Jones was maniacally obsessive about hanging on to little John Stoen. Keeping custody of the boy was a way to continue control over Tim Stoen, ensuring that the high-level defector kept silent about Temple secrets. The long-running furor over the case was also a way for Jones to keep his followers in a constant state of fear and embattlement, always on the lookout for helicopters carrying US agents or Guyanese soldiers who might swoop down on them to seize the boy and destroy their last refuge.

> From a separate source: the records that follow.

(** * The Aven FAQ semantic-search engine: a shallow embedding

    This development embeds the ranking core of [faq_search_demo.py]
    (class [FAQSearchEngine]) and the batch embedder of [embed_aven_faq.py]
    and [embed_aven_faq_enhanced.py] (function [create_embeddings]), and
    proves properties of them.

    Python floats are IEEE binary64 numbers; they are modelled by Rocq's
    primitive floats.  Exceptions are values of [Py.exn] carried by
    [Py.result].  Standard output, standard input and the requests sent to
    the embedding provider are fields of an explicit [world].  NumPy's index
    sort, whose order of equal keys is not specified, is a parameter of the
    program: the theorems assume that it sorts, and nothing else. *)

From Stdlib Require Import List ZArith Lia Bool String Ascii Floats Permutation.
From Stdlib Require Import DecimalString DecimalNat FinFun.
Import ListNotations.

Set Implicit Arguments.

(** ** The Python runtime: exceptions, slices, ranges, strings *)

Module Py.

(** The exceptions the embedded code can meet.  [KeyboardInterrupt] derives
    from [BaseException] only; every other one derives from [Exception].
    The other exceptions outside [Exception] ([SystemExit], [GeneratorExit])
    are not modelled, and [print] is taken not to fail: the statements about
    the interactive loop are about the events listed here. *)
Inductive exn : Type :=
| KeyError (key : string)
| IndexError
| ValueError
| FileNotFoundError
| JSONDecodeError
| EOFError
| KeyboardInterrupt
| APIError (what : string).

Definition is_Exception (e : exn) : bool :=
  match e with
  | KeyboardInterrupt => false
  | _ => true
  end.

Inductive result (A : Type) : Type :=
| Ok (a : A)
| Raise (e : exn).
Arguments Ok {A} a.
Arguments Raise {A} e.

Definition rbind {A B} (r : result A) (k : A -> result B) : result B :=
  match r with
  | Ok a => k a
  | Raise e => Raise e
  end.

(** A list comprehension [[f x for x in xs]] whose body may raise: the
    elements are evaluated left to right and the first exception aborts. *)
Fixpoint comprehension {A B} (f : A -> result B) (xs : list A) : result (list B) :=
  match xs with
  | [] => Ok []
  | x :: rest =>
      rbind (f x) (fun y =>
      rbind (comprehension f rest) (fun ys => Ok (y :: ys)))
  end.

(** [xs[idx]] for a non-negative index. *)
Definition getitem {A} (xs : list A) (idx : nat) : result A :=
  match nth_error xs idx with
  | Some x => Ok x
  | None => Raise IndexError
  end.

(** [xs[:k]]: a negative [k] counts from the end of the sequence. *)
Definition slice_to {A} (k : Z) (xs : list A) : list A :=
  if (k <? 0)%Z
  then firstn (Z.to_nat (Z.max 0 (Z.of_nat (List.length xs) + k))) xs
  else firstn (Z.to_nat k) xs.

(** [xs[i:j]] for non-negative [i <= j]. *)
Definition slice {A} (i j : nat) (xs : list A) : list A :=
  firstn (j - i) (skipn i xs).

(** [range(start, stop, step)] for a positive step. *)
Definition range (start stop step : nat) : list nat :=
  map (fun k => start + k * step) (seq 0 ((stop - start + step - 1) / step)).

(** [str.isspace] on the code points below 256. *)
Definition isspace (c : ascii) : bool :=
  let n := nat_of_ascii c in
  ((9 <=? n) && (n <=? 13)) || ((28 <=? n) && (n <=? 32))
  || (n =? 133) || (n =? 160).

Fixpoint lstrip (s : string) : string :=
  match s with
  | EmptyString => EmptyString
  | String c rest => if isspace c then lstrip rest else s
  end.

Fixpoint rstrip (s : string) : string :=
  match s with
  | EmptyString => EmptyString
  | String c rest =>
      match rstrip rest with
      | EmptyString => if isspace c then EmptyString else String c EmptyString
      | kept => String c kept
      end
  end.

(** [s.strip()]: leading and trailing whitespace removed. *)
Definition strip (s : string) : string := rstrip (lstrip s).

(** [str.lower] on the code points below 256: the ASCII capitals and the
    Latin-1 capitals (U+00C0 to U+00DE, the sign U+00D7 apart). *)
Definition lower_char (c : ascii) : ascii :=
  let n := nat_of_ascii c in
  if ((65 <=? n) && (n <=? 90))
     || ((192 <=? n) && (n <=? 222) && negb (n =? 215))
  then ascii_of_nat (n + 32)
  else c.

Fixpoint lower (s : string) : string :=
  match s with
  | EmptyString => EmptyString
  | String c rest => String (lower_char c) (lower rest)
  end.

(** [x in xs] for a list of strings. *)
Definition str_in (x : string) (xs : list string) : bool :=
  existsb (String.eqb x) xs.

End Py.

Import Py.

(** ** NumPy: the order on floats and what is specified of [np.argsort] *)

Module Np.

Open Scope float_scope.

(** The order NumPy sorts floats by: [a < b], with NaN after every number. *)
Definition less (a b : float) : bool :=
  (a <? b) || (is_nan b && negb (is_nan a)).

(** [v[k]] inside the sort; the indices are always in range. *)
Definition key (v : list float) (k : nat) : float := nth k v 0.

(** The indices are in an order that sorts [v]: no index comes before an
    index with a smaller key. *)
Definition ascending (v : list float) : list nat -> Prop :=
  ForallOrdPairs (fun a b => less (key v b) (key v a) = false).

(** What is specified of [np.argsort(v)] with the default kind: it returns
    the indices [0 .. len(v) - 1], each once, in an order that sorts [v].
    The default kind is not stable: the order of two indices whose keys are
    equal is not specified, and NumPy's implementations (the portable
    introsort, the vectorised sorting networks) do not agree on it.  The
    program takes the index sort as a parameter [argsort], and the theorems
    assume [sorts argsort] and nothing else of it. *)
Definition sorts (argsort : list float -> list nat) : Prop :=
  forall v, Permutation (argsort v) (seq 0 (List.length v)) /\ ascending v (argsort v).

(** Two index sorts that meet this specification.  The examples are
    computed with the first one, the second one shows what else the
    specification allows.

    One pass of an insertion sort of indices: the sorted prefix is held
    last element first, and the new index [vi] moves towards the front of
    the array while its key is less than its left neighbour's.  This is the
    insertion pass that NumPy's portable index sort runs on an array of at
    most 17 elements. *)
Fixpoint insert_index (v : list float) (vi : nat) (sorted_rev : list nat) : list nat :=
  match sorted_rev with
  | [] => [vi]
  | vk :: rest =>
      if less (key v vi) (key v vk)
      then vk :: insert_index v vi rest
      else vi :: sorted_rev
  end.

(** The sorted index array, last element first. *)
Definition argsort_rev (v : list float) : list nat :=
  fold_left (fun sorted_rev vi => insert_index v vi sorted_rev) (seq 0 (List.length v)) [].

(** The insertion sort of the indices: equal keys keep their index order. *)
Definition stable_argsort (v : list float) : list nat := rev (argsort_rev v).

(** The same pass, in which the new index also moves past the indices
    whose key is equal to its own. *)
Fixpoint insert_index_past_ties (v : list float) (vi : nat) (sorted_rev : list nat)
    : list nat :=
  match sorted_rev with
  | [] => [vi]
  | vk :: rest =>
      if negb (less (key v vk) (key v vi))
      then vk :: insert_index_past_ties v vi rest
      else vi :: sorted_rev
  end.

(** An index sort that leaves equal keys in decreasing index order. *)
Definition reversing_argsort (v : list float) : list nat :=
  rev (fold_left (fun sorted_rev vi => insert_index_past_ties v vi sorted_rev)
         (seq 0 (List.length v)) []).

End Np.

(** ** scikit-learn: [cosine_similarity] of two single-row matrices

    The sums of [row_norms] and of the matrix product are accumulated from
    the positive zero, left to right, in binary64.  A numerical library may
    group the terms differently; the statements below are about sums whose
    terms are all zeros, or about concrete rows on which every grouping
    gives the same number. *)

Module Sk.

Open Scope float_scope.

(** The machine epsilon of binary64. *)
Definition eps : float := 0x1p-52.

(** [check_array]: at least one feature and only finite entries. *)
Definition check_array (x : list float) : bool :=
  negb (Nat.eqb (List.length x) 0) && forallb is_finite x.

(** [row_norms]: the Euclidean norm of the row. *)
Definition row_norm (x : list float) : float :=
  sqrt (fold_left (fun acc xi => acc + xi * xi) x 0).

(** [_handle_zeros_in_scale]: a norm that is zero (or below ten machine
    epsilons) is replaced by one, so that no row is divided by zero. *)
Definition handle_zeros_in_scale (scale : float) : float :=
  if scale <? 10 * eps then 1 else scale.

Definition normalize (x : list float) : list float :=
  let norm := handle_zeros_in_scale (row_norm x) in
  map (fun xi => xi / norm) x.

Definition dot (a b : list float) : float :=
  fold_left (fun acc ab => acc + fst ab * snd ab) (combine a b) 0.

(** [cosine_similarity([x], [y])[0][0]]: both rows are validated, then
    normalised, then multiplied.  Every validation failure is a
    [ValueError]. *)
Definition cosine_similarity (x y : list float) : result float :=
  if negb (check_array x) then Raise ValueError
  else if negb (check_array y) then Raise ValueError
  else if negb (Nat.eqb (List.length x) (List.length y)) then Raise ValueError
  else Ok (dot (normalize x) (normalize y)).

End Sk.

(** ** The search engine of [faq_search_demo.py] *)

Record FAQSearchEngine : Type := mkEngine {
  vectors_file : string;
  vectors : list (list float);
  questions : list string;
  answers : list string;
  sections : list string
}.

(** One entry of the list [search] returns.  The source renders
    [similarity_percentage] with one decimal and a percent sign; the model
    keeps the number that is rendered. *)
Record search_result : Type := mkResult {
  rank : nat;
  question : string;
  answer : string;
  section : string;
  similarity_score : float;
  similarity_percentage : float
}.

(** The loop of [search] that fills [similarities]. *)
Definition similarities_of (query_embedding : list float)
    (vs : list (list float)) : result (list float) :=
  comprehension (fun vector => Sk.cosine_similarity query_embedding vector) vs.

Section Ranking.

(** [np.argsort], of which [Np.sorts] is assumed. *)
Variable argsort : list float -> list nat.

(** [np.argsort(similarities)[::-1][:top_k]]. *)
Definition top_indices (similarities : list float) (top_k : Z) : list nat :=
  slice_to top_k (rev (argsort similarities)).

(** The loop of [search] that builds [results]. *)
Fixpoint build_results (self : FAQSearchEngine) (similarities : list float)
    (indices : list nat) (results : list search_result)
    : result (list search_result) :=
  match indices with
  | [] => Ok results
  | idx :: rest =>
      rbind (getitem (questions self) idx) (fun q =>
      rbind (getitem (answers self) idx) (fun a =>
      rbind (getitem (sections self) idx) (fun s =>
      rbind (getitem similarities idx) (fun sim =>
      build_results self similarities rest
        (results ++ [ {| rank := List.length results + 1;
                         question := q;
                         answer := a;
                         section := s;
                         similarity_score := sim;
                         similarity_percentage := (sim * 100)%float |} ])))))
  end.

(** Lines 90 to 110 of [search]: everything after the query is embedded. *)
Definition rank_vectors (self : FAQSearchEngine) (query_embedding : list float)
    (top_k : Z) : result (list search_result) :=
  rbind (similarities_of query_embedding (vectors self)) (fun similarities =>
  build_results self similarities (top_indices similarities top_k) []).

End Ranking.


(** ** The world the program runs in *)

(** What [input()] meets on standard input: a line, or an interrupt from the
    keyboard.  An exhausted input is the end of the file. *)
Inductive stdin_event : Type :=
| Line (text : string)
| CtrlC.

As he whipped his followers into frenzies of fear, Jones called on fellow revolutionaries back home to demonstrate their support. Radical celebrity Angela Davis — a charismatic Marxist scholar who had been tried and acquitted of aiding Jonathan Jackson in his doomed attempt to free his brother George — was a diehard Temple defender. She sent heartfelt greetings by radio to the emotionally wrung out community, her voice booming out to a Temple assembly over loudspeakers. “I know you're in a very difficult situation right now, and there is a conspiracy,” Davis declared. “A very profound conspiracy designed to destroy the contributions which you have made to the struggle.” But Davis assured her “brothers and sisters” in the Temple that “we will do everything in our power to ensure your safety.”

The Temple assembly also heard Huey Newton via a crackling phone patch from Cuba, where the Black Panthers leader was in exile: “I want the Guyanese government to know that you are not to be messed around with. Keep strong and we are pulling for you.”

Longtime Black Panther attorney Charles Garry, a lion of the Bay Area left, agreed to represent Jones in his legal battles. Garry became an aggressive mouthpiece for the Temple back in the United States, telling the press, “there is a conspiracy by government agencies to destroy the People's Temple.” Garry began to question Jones's mental stability, but he kept his doubts to himself. After visiting Jonestown in October 1977, the radical lawyer announced, “I have seen paradise.”


In reality, the Jonestown “Paradise” was a nightmarish Third World police state. Everyone but the youngest and oldest were forced to work like mules from dawn to dusk in the sweltering fields, scratching out a living from the wild jungle terrain. Chronically short of food, residents struggled to keep their weight up with starchy meals like cassava bread drenched in brown syrup and rice soaked with gravy. Families and lovers were forced to live apart, relatives were pitted against one another, neighbors were ordered to inform on each other.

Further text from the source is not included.